What you have to do:
Start at the line in the entries below that contains "by destruct (hid_SetOutputReport f data w) as [[[]|]].", stop at the line that contains "Some (VInt ps)).", and output exactly the lines in that span, both ends included.

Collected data

<<<<

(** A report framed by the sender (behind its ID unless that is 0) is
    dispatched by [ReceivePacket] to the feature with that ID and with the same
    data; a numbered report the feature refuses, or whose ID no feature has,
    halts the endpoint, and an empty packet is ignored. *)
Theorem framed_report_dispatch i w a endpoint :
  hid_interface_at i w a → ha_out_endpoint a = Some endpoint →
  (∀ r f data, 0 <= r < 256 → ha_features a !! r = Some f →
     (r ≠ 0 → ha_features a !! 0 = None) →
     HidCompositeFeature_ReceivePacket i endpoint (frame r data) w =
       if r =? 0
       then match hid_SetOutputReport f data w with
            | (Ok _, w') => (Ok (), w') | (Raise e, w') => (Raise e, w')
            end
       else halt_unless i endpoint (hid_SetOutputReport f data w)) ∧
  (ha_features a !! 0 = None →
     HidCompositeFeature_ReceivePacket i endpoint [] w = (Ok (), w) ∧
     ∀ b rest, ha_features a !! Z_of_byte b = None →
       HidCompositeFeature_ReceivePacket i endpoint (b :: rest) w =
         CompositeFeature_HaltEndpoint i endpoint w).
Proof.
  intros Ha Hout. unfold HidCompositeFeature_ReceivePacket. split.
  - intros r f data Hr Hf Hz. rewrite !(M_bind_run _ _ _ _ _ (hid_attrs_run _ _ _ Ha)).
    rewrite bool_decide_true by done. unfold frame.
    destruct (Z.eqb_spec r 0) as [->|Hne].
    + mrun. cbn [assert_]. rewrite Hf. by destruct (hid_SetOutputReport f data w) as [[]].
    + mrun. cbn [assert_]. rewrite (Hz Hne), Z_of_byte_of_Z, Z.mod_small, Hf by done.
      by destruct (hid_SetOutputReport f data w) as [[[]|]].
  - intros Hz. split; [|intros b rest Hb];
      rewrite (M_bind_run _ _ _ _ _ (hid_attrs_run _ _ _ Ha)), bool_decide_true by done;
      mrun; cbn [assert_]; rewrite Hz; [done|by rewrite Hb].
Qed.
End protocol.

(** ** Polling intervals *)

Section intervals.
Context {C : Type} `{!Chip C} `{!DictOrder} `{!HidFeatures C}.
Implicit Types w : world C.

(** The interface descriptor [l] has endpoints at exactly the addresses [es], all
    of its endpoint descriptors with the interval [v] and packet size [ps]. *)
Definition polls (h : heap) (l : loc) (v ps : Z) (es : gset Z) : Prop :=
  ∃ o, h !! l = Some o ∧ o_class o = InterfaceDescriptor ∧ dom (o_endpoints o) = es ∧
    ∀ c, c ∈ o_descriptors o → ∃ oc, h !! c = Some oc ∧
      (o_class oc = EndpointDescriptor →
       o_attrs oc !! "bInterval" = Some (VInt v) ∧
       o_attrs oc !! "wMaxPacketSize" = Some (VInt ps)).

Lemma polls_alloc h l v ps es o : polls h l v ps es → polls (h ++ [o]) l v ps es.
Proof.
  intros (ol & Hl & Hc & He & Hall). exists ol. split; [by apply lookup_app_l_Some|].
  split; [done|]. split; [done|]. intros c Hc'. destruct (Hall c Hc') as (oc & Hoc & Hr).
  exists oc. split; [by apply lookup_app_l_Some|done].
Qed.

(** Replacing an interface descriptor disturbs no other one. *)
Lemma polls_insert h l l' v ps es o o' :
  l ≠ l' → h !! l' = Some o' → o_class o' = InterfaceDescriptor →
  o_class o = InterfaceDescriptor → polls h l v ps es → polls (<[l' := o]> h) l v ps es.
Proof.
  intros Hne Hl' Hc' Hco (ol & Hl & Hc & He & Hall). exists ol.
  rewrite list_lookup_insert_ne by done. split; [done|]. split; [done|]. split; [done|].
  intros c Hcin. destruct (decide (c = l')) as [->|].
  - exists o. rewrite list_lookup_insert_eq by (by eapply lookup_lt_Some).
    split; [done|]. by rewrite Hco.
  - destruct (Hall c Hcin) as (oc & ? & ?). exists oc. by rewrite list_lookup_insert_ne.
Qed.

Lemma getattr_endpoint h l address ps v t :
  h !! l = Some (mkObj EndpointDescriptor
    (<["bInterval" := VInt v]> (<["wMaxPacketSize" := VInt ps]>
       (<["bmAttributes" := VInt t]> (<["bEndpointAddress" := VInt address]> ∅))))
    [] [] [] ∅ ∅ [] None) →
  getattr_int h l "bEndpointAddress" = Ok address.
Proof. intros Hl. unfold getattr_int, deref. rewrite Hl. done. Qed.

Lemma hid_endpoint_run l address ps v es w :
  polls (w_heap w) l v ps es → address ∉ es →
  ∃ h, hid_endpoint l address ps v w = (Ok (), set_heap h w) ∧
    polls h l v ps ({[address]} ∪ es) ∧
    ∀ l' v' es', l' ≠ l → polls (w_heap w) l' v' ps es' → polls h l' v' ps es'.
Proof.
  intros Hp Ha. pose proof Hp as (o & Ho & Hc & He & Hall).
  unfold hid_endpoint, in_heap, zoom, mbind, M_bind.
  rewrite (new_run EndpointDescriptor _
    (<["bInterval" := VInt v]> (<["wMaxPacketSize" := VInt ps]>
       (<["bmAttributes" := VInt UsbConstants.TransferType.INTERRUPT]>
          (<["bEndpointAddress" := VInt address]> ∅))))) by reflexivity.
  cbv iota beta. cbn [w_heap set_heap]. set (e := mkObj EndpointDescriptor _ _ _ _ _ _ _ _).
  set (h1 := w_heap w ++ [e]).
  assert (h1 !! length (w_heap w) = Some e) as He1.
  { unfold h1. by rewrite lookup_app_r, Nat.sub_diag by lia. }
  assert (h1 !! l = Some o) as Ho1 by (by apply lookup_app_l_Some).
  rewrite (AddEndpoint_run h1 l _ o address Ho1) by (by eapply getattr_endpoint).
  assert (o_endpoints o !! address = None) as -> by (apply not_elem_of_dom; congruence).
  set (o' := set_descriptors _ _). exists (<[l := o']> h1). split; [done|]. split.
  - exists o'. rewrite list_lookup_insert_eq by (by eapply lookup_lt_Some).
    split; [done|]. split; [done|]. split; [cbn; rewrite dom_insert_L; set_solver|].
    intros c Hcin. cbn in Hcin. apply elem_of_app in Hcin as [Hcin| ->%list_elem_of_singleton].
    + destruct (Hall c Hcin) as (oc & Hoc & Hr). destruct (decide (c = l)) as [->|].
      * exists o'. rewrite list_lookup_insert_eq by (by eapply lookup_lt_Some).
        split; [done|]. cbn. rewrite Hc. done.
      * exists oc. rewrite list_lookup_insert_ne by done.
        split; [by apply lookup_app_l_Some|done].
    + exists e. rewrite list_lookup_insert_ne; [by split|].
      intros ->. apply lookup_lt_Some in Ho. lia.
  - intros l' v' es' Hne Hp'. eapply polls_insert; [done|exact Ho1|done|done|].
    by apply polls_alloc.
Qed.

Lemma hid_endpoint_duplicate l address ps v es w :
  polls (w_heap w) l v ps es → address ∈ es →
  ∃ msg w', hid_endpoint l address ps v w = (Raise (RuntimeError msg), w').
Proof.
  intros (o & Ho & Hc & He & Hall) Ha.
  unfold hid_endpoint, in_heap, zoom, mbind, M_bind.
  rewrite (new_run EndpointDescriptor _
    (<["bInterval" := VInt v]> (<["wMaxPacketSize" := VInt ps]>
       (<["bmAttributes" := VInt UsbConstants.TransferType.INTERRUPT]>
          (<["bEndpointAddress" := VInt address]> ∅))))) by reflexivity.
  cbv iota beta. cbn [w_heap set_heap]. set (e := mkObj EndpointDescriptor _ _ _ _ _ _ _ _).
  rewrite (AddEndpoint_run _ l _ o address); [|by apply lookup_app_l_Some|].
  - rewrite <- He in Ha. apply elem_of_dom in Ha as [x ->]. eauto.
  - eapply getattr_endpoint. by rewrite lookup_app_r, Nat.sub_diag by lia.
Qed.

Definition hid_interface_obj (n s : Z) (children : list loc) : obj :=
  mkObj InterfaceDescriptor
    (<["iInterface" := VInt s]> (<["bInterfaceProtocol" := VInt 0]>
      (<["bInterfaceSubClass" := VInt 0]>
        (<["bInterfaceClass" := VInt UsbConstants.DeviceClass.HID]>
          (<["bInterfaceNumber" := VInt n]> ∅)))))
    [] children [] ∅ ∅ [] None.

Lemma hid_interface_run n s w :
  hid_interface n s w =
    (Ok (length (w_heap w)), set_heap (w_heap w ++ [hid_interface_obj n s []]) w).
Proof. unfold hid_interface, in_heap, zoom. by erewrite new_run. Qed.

>>>>
<<<<

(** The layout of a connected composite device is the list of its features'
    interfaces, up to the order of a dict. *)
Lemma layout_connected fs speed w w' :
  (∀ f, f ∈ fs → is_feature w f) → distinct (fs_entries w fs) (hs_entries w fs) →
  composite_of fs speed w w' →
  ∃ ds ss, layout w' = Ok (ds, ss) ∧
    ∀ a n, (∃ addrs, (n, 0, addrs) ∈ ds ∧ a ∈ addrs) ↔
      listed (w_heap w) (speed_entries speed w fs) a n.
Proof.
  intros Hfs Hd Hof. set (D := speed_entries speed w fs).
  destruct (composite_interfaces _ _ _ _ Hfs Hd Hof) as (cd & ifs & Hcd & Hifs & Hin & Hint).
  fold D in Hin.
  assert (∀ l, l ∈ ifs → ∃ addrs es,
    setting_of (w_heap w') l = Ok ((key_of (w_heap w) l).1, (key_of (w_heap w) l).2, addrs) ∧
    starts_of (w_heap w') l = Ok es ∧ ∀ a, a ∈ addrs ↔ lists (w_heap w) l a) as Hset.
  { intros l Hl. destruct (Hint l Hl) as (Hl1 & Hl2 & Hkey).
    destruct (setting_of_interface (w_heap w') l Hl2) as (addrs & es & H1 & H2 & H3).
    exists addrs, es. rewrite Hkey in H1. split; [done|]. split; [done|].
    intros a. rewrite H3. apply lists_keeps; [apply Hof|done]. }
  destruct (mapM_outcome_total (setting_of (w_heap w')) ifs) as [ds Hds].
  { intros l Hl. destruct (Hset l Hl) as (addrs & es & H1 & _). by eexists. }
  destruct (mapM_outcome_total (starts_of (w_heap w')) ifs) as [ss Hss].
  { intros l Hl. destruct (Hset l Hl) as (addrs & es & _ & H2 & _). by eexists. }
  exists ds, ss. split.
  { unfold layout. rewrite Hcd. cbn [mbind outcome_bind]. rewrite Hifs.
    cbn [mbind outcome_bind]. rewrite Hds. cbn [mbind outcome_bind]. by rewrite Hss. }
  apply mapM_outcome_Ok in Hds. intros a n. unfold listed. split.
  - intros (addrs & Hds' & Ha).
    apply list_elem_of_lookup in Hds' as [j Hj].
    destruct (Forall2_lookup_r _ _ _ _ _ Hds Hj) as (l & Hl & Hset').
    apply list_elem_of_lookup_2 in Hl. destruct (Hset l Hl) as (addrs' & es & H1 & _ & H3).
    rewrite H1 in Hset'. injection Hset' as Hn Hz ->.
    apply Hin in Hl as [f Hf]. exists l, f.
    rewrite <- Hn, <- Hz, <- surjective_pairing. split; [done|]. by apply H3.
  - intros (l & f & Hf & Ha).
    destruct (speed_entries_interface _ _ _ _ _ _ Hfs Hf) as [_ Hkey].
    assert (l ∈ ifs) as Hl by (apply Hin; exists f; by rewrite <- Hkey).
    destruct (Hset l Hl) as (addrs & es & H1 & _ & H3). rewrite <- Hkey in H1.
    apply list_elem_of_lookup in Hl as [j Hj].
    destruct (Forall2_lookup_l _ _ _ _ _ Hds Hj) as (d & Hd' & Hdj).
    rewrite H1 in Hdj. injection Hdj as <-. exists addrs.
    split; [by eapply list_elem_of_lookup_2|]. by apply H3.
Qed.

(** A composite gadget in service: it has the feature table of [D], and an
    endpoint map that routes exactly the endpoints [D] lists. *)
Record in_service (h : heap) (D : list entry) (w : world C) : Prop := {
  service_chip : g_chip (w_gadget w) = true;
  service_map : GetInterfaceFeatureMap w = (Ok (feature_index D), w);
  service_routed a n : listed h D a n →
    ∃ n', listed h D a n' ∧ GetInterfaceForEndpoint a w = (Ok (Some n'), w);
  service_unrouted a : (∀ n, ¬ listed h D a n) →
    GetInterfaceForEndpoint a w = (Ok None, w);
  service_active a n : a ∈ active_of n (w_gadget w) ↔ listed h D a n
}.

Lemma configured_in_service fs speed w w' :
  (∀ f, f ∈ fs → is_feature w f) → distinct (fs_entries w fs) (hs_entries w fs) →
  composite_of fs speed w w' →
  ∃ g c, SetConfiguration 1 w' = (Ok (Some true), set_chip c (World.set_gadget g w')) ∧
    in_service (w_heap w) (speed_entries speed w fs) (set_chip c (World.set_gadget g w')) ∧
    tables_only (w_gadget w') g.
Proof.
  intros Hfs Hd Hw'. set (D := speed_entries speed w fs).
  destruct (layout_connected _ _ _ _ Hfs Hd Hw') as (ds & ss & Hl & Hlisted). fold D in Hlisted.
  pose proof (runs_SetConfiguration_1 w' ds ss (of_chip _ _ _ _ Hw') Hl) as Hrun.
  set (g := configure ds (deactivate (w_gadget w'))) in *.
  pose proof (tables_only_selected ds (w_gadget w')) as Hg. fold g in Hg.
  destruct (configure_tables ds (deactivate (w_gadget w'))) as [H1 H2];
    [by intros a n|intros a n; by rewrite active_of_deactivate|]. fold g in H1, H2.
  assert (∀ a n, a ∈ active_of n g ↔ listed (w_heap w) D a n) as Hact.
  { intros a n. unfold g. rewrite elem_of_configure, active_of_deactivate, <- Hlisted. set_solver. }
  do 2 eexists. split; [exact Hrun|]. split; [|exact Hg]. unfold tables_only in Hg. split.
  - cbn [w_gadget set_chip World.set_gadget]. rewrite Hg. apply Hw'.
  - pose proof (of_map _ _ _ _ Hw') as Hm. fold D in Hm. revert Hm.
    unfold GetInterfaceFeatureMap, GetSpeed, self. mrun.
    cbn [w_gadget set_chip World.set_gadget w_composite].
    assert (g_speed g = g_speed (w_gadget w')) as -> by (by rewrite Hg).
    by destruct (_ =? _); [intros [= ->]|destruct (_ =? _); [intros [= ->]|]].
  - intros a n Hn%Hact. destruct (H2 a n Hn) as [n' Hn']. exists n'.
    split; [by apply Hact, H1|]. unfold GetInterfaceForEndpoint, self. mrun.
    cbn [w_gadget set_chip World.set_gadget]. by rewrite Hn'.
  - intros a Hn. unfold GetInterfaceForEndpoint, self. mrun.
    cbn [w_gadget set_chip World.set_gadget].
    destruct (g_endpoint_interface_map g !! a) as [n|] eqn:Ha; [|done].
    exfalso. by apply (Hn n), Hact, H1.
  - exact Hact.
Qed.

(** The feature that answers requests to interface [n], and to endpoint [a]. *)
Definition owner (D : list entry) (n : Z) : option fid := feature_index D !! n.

>>>>

Written reply:
      by destruct (hid_SetOutputReport f data w) as [[[]|]].
  - intros Hz. split; [|intros b rest Hb];
      rewrite (M_bind_run _ _ _ _ _ (hid_attrs_run _ _ _ Ha)), bool_decide_true by done;
      mrun; cbn [assert_]; rewrite Hz; [done|by rewrite Hb].
Qed.
End protocol.

(** ** Polling intervals *)

Section intervals.
Context {C : Type} `{!Chip C} `{!DictOrder} `{!HidFeatures C}.
Implicit Types w : world C.

(** The interface descriptor [l] has endpoints at exactly the addresses [es], all
    of its endpoint descriptors with the interval [v] and packet size [ps]. *)
Definition polls (h : heap) (l : loc) (v ps : Z) (es : gset Z) : Prop :=
  ∃ o, h !! l = Some o ∧ o_class o = InterfaceDescriptor ∧ dom (o_endpoints o) = es ∧
    ∀ c, c ∈ o_descriptors o → ∃ oc, h !! c = Some oc ∧
      (o_class oc = EndpointDescriptor →
       o_attrs oc !! "bInterval" = Some (VInt v) ∧
       o_attrs oc !! "wMaxPacketSize" = Some (VInt ps)).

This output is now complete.